The more experiences I have in life, the more I realize that everything is made up of stories, from the tales of individual lives to the histories of places and civilizations. Every culture has its own particular legends, and religions are all made up of stories. I think I’ve finally figured out why this is.
In Matthew 13, Jesus, my favorite shaman, is asked, “Why do you speak to them in parables?”
His reply is “…So that when they see they don’t see and when they hear they don’t hear or understand.”
Many scholars have dismissed this as a mistranslation, because it doesn’t seem to make sense: Speaking in metaphors should make things MORE clear, not less, otherwise, why do it? But to me, it makes perfect sense. I’ve always thought it means that we need to comprehend the stories we read and hear with our creative, right brain (not our logical left), so that we can grasp their meaning on a more layered level. Statements of fact can only be grasped with the left brain, but stories and legends give us the chance to go deeper, into places where only intuition can take us. This is necessary to do because no one can really be TAUGHT anything, but we CAN learn if we TAKE the knowledge, interpret it, and make it our own. I think this is why certain stories have been around for so long: They touch something in us that we can’t access any other way.
Some of the oldest stories in the world touch on good versus evil, but you’ll notice that these are complex, and the question of who is the evil one is always equivocal. Abraham planning to sacrifice Isaac in Genesis 22? He was following God’s orders when he agreed to kill his son. Yet we don’t consider “following orders” to be a valid excuse for war crimes today.

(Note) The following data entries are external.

(** * The per-room client state machine (room.ts), embedded in Rocq

    The development follows [makeStateMachine] of the room module: the
    machine state is the record [State.t], every function of the machine is
    a computation in a state-and-exception monad [M], and every call of an
    injected effect ([effects.send], [effects.scheduleReconnect], a listener
    callback, [clearTimeout], ...) is appended to the [trace] of the state.

    What lives outside the room module is taken as a parameter:
    - the CRDT nodes ([LiveNode], with [_apply], [_attachChild],
      [_setChildKey], [mergeStorageUpdates]),
    - the environment ([Date.now], timer handles, [typeof window],
      [WebsocketCloseCodes.CLOSE_WITHOUT_RETRY]),
    - the room [Context].

    Conventions of the embedding:
    - a listener is an opaque [listener n]; calling it is an entry of the
      trace, and it does not call back into the machine;
    - [effects] is the injected interface, and a call of an effect is an
      entry of the trace: what the default effects do later ([authenticate]
      resolving, a timer firing, a socket event) is a call of its own in
      [Call], made by whoever runs the machine; what the default
      [authenticate] does before it returns (with a token that has not
      expired it calls [authenticationSuccess] at once) is
      [default_authenticate], to be run after the call that made the effect;
    - the methods of a node read and write the registry [items] only;
    - [console] output and the loading of the initial storage
      ([INITIAL_STORAGE_STATE]) are left out: no statement below is about
      them. *)

From Stdlib Require Import ZArith List Bool Lia.
From stdpp Require Import base option list gmap strings pretty fin_maps.
Import ListNotations.
Local Open Scope string_scope.
Local Open Scope Z_scope.

(** ** JavaScript values *)

(** [Json] of [types/Json]; numbers are kept as integers, no arithmetic is
    done on them by the machine. *)
#[local] Unset Elimination Schemes.
Inductive Json : Type :=
| JNull
| JBool (b : bool)
| JNumber (n : Z)
| JString (s : string)
| JArray (l : list Json)
| JObject (l : list (string * Json)).
#[local] Set Elimination Schemes.

(** A JS object used as a record of presence keys.  A key can be present
    with the value [undefined] (this is what [reverse.data[key] =
    state.me[key]] stores for a key [me] does not have): the values are
    [option Json], [None] standing for [undefined]. *)
Abbreviation JsonObject := (gmap string (option Json)).

(** [obj[key]]: [undefined] when the key is absent. *)
Definition js_get (obj : JsonObject) (key : string) : option Json :=
  match obj !! key with
  | Some v => v
  | None => None
  end.

(** [{ ...a, ...b }]: the keys of [b] win. *)
Definition spread (a b : JsonObject) : JsonObject := b ∪ a.

(** A field that a well-typed state holds as [T | null], but that the code
    also compares with [undefined]. *)
Inductive Nullable (A : Type) : Type :=
| undefined
| null
| value (a : A).
Arguments undefined {A}.
Arguments null {A}.
Arguments value {A} a.

(** [x !== undefined] and [x !== null] *)
Definition strict_ne_undefined {A} (x : Nullable A) : bool :=
  match x with undefined => false | _ => true end.
Definition strict_ne_null {A} (x : Nullable A) : bool :=
  match x with null => false | _ => true end.

(** The text of [`${x}`] for a connection id. *)
Definition template_of_id (x : Nullable Z) : string :=
  match x with
  | undefined => "undefined"
  | null => "null"
  | value n => pretty n
  end.

(** ** A JS [Map] with string keys

    Insertion order is observable ([Array.from(map.values())]), so the
    entries are kept as a list: [set] on an existing key keeps its place. *)
Module JsMap.
Section WithValue.
Context {V : Type}.

Definition t := list (string * V).

Fixpoint get (m : t) (k : string) : option V :=
  match m with
  | [] => None
  | (k', v) :: m' => if String.eqb k' k then Some v else get m' k
  end.

Fixpoint set (m : t) (k : string) (v : V) : t :=
  match m with
  | [] => [(k, v)]
  | (k', v') :: m' =>
      if String.eqb k' k then (k', v) :: m' else (k', v') :: set m' k v
  end.

(** [map.delete(k)] returns whether the key was there. *)
Fixpoint delete (m : t) (k : string) : bool * t :=
  match m with
  | [] => (false, [])
  | (k', v') :: m' =>
      if String.eqb k' k then (true, m')
      else let '(b, m'') := delete m' k in (b, (k', v') :: m'')
  end.

Definition values (m : t) : list V := map snd m.
Definition size (m : t) : nat := length m.
End WithValue.
Arguments t : clear implicits.
End JsMap.

(** ** Operations and history entries *)

Module OpCode.
Inductive t :=
| CREATE_OBJECT | CREATE_LIST | CREATE_MAP | CREATE_REGISTER
| UPDATE_OBJECT | DELETE_OBJECT_KEY | DELETE_CRDT | SET_PARENT_KEY.
End OpCode.

(** An [Op] is a JS object whose fields depend on its [type]; the fields a
    kind does not carry are [None]. *)
Module Op.
Record t := mk {
  opId : option string;
  type : OpCode.t;
  id : string;
  parentId : option string;
  parentKey : option string;
  key : option string;
  data : option Json
}.

(** [op.opId = v] *)
Definition with_opId (v : option string) (o : t) : t :=
  mk v (type o) (id o) (parentId o) (parentKey o) (key o) (data o).
End Op.

(** [!op.opId]: the id is missing or the empty string. *)
Definition not_truthy_string (o : option string) : bool :=
  match o with
  | None => true
  | Some s => String.eqb s ""
  end.

(** An element of a [HistoryItem]. *)
Inductive HistoryOp :=
| HOp (op : Op.t)
| HPresence (data : JsonObject).

Abbreviation HistoryItem := (list HistoryOp).

Module OpSource.
Inductive t := UNDOREDO_RECONNECT | REMOTE | ACK.
Definition eqb (a b : t) : bool :=
  match a, b with
  | UNDOREDO_RECONNECT, UNDOREDO_RECONNECT | REMOTE, REMOTE | ACK, ACK => true
  | _, _ => false
  end.
End OpSource.

(** ** Connection *)

Module Connection.
Inductive state_name :=
| closed | authenticating | connecting | open | unavailable | failed.

Inductive t :=
| Closed
| Authenticating
| Connecting (id : Z) (userId : option string) (userInfo : option Json)
| Open (id : Z) (userId : option string) (userInfo : option Json)
| Unavailable
| Failed.

Definition state (c : t) : state_name :=
  match c with
  | Closed => closed
  | Authenticating => authenticating
  | Connecting _ _ _ => connecting
  | Open _ _ _ => open
  | Unavailable => unavailable
  | Failed => failed
  end.
End Connection.

Module ReadyState.
Inductive t := CONNECTING | OPEN | CLOSING | CLOSED.
End ReadyState.

(** The socket as the machine sees it: its [readyState], which the
    environment changes between two calls of the machine. *)
Module WebSocket.
Record t := mk { readyState : ReadyState.t }.
Definition is_open (w : t) : bool :=
  match readyState w with ReadyState.OPEN => true | _ => false end.
End WebSocket.

(** ** Users *)

Module User.
Record t := mk {
  connectionId : Z;
  id : option string;
  info : option Json;
  presence : option JsonObject;
  _hasReceivedInitialPresence : option bool
}.
End User.

(** [!user._hasReceivedInitialPresence] is false only for [true]. *)
Definition hasReceivedInitialPresence (u : User.t) : bool :=
  match User._hasReceivedInitialPresence u with
  | Some true => true
  | _ => false
  end.

(** What [makeOthers] keeps of a user: everything but the flag. *)
Module PublicUser.
Record t := mk {
  connectionId : Z;
  id : option string;
  info : option Json;
  presence : option JsonObject
}.
End PublicUser.

Definition publicKeys (u : User.t) : PublicUser.t :=
  PublicUser.mk (User.connectionId u) (User.id u) (User.info u) (User.presence u).

Abbreviation Others := (gmap Z PublicUser.t).

(** [makeOthers(userMap)] as a view indexed by connection id. *)
Definition makeOthers (userMap : gmap Z User.t) : Others :=
  publicKeys <$> userMap.

Inductive OthersEvent :=
| OE_enter (user : User.t)
| OE_leave (user : User.t)
| OE_update (updates : JsonObject) (user : User.t)
| OE_reset.

(** ** Messages to the server *)

Inductive ClientMsg :=
| UPDATE_PRESENCE (data : JsonObject) (targetActor : option Z)
| BROADCAST_EVENT (event : Json)
| FETCH_STORAGE
| UPDATE_STORAGE (ops : list Op.t).

Module UpdatePresenceServerMsg.
Record t := mk {
  actor : Z;
  data : JsonObject;
  targetActor : option Z
}.
End UpdatePresenceServerMsg.

(** The server messages the router handles with the room module's own
    code.  [INITIAL_STORAGE_STATE] is left out: its handler builds the root
    with [LiveObject._deserialize] and [getTreesDiffOperations], which are
    not part of the room module. *)
Module ServerMsg.
Inductive t :=
| USER_JOINED (actor : Z) (id : option string) (info : option Json)
| UPDATE_PRESENCE (message : UpdatePresenceServerMsg.t)
| BROADCASTED_EVENT (actor : Z) (event : Json)
| USER_LEFT (actor : Z)
| ROOM_STATE (users : list (Z * (option string * option Json)))
| UPDATE_STORAGE (ops : list Op.t).
End ServerMsg.

(** A text frame, as [onMessage] tells them apart: the text ["pong"], a
    text [parseServerMessages] makes nothing of, or the messages it holds. *)
Module Frame.
Inductive t :=
| pong
| unknown
| messages (l : list ServerMsg.t).
End Frame.

(** ** The buffer of queued data *)

Module PresenceBuffer.
Inductive kind := partial | full.
(** [sharesMe] records that [data] is the very object [state.me] (as after
    [defaultState] with an initial presence, and after [onOpen]): a write
    to [buffer.presence.data] is then a write to [state.me] too. *)
Record t := mk {
  type : kind;
  data : JsonObject;
  sharesMe : bool
}.
End PresenceBuffer.

Module Buffer.
Record t := mk {
  presence : option PresenceBuffer.t;
  messages : list ClientMsg;
  storageOperations : list Op.t
}.

Definition with_presence (v : option PresenceBuffer.t) (s : t) : t :=
  mk v (messages s) (storageOperations s).
Definition with_messages (v : list ClientMsg) (s : t) : t :=
  mk (presence s) v (storageOperations s).
Definition with_storageOperations (v : list Op.t) (s : t) : t :=
  mk (presence s) (messages s) v.

(** [{ messages: [], storageOperations: [], presence: null }] *)
Definition empty : t := mk None [] [].
End Buffer.

Module TimeoutHandles.
Record t := mk {
  flush : option Z;
  reconnect : Z;
  pongTimeout : Z
}.

Definition with_flush (v : option Z) (s : t) : t :=
  mk v (reconnect s) (pongTimeout s).
Definition with_reconnect (v : Z) (s : t) : t :=
  mk (flush s) v (pongTimeout s).
Definition with_pongTimeout (v : Z) (s : t) : t :=
  mk (flush s) (reconnect s) v.

End TimeoutHandles.

Module IntervalHandles.
Record t := mk {
  heartbeat : Z
}.

End IntervalHandles.

(** A registered callback is opaque; calling it is recorded in the trace. *)
Inductive Listener := listener (n : nat).

Module Listeners.
Record t := mk {
  event : list Listener;
  others : list Listener;
  my_presence : list Listener;
  error : list Listener;
  connection : list Listener;
  storage : list Listener;
  history : list Listener
}.

Definition empty : t := mk [] [] [] [] [] [] [].
End Listeners.

(** ** The room context and the host environment *)

(** A function of the host (a [fetch], a [WebSocket] constructor, a user
    callback), known by name only. *)
Inductive HostFunction := host_function (name : string).

Module Authentication.
Inductive t :=
| public (url publicApiKey : string)
| private (url : string)
| custom (callback : HostFunction).
End Authentication.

You hear a lot about “evil grays” in the UFO community, but I’ve always found this to be simplistic. I’ve also noticed that this phrase is rarely used by people who have had extensive experience with whoever these beings may be. The experiencers who have gained wisdom through intensive interaction with them seem to have learned that “evil,” and its opposite, “good,” are both terms that are much too simplistic to apply to such complex beings.
In fact, what we call evil is integral to the Communion experience, but not in the way you might think. Over the years, many people have written to us and asked, “How can I meet the visitors?” Others have written with the pronouncement that “only some people are chosen.” But I came to the conclusion that it’s not so much that a few folks are “special” in any portentous way; it’s more the case that only certain people can SEE them. Many years ago, Whitley and I realized that the people who wrote to us about their visitor experiences had often had had traumatic childhoods (sometimes including child abuse) that seemed to somehow “crack open the cosmic egg,” making them able to see and experience things that the other people around them never noticed.
The people who call aliens evil tend to overlook an important fact: If you ascribe to the good-versus-evil dichotomy where one person or being is good, then it follows that the opposite person or being must necessarily be evil, and of course, that can’t be YOU, it has to be the OTHER one, since you are, by definition, always the good one. And this immediately closes of all real understanding of the Other, because you have put him in a box and closed the lid. Since all your burning questions have now been resolved (for the moment, anyway), your brain may be tidily arranged, instead being the jumbled mess of unanswered questions that it usually is, but if you do this, you will not have really learned anything.
Knowledge is a never ending process, not something that can be delivered on a platter to be digested at a single meal. Every professional knows this: Your doctor has his medical degree, but he never stops studying and learning. Your lawyer may have graduated many years ago, but if you ask him, he’ll tell you he learns something new about his profession every day. The best teachers are ALWAYS learning, often from their students.
Knowledge is about walking on a path. You need to gaze far ahead occasionally, to read the street signs and make sure you’re still heading in the right direction, but you need to look down at your feet at times as well, to avoid the dog droppings. “Good versus evil” is a major pile of excrement and everyone who treasures real knowledge should step carefully around it and keep their eyes on the stars that are guiding them.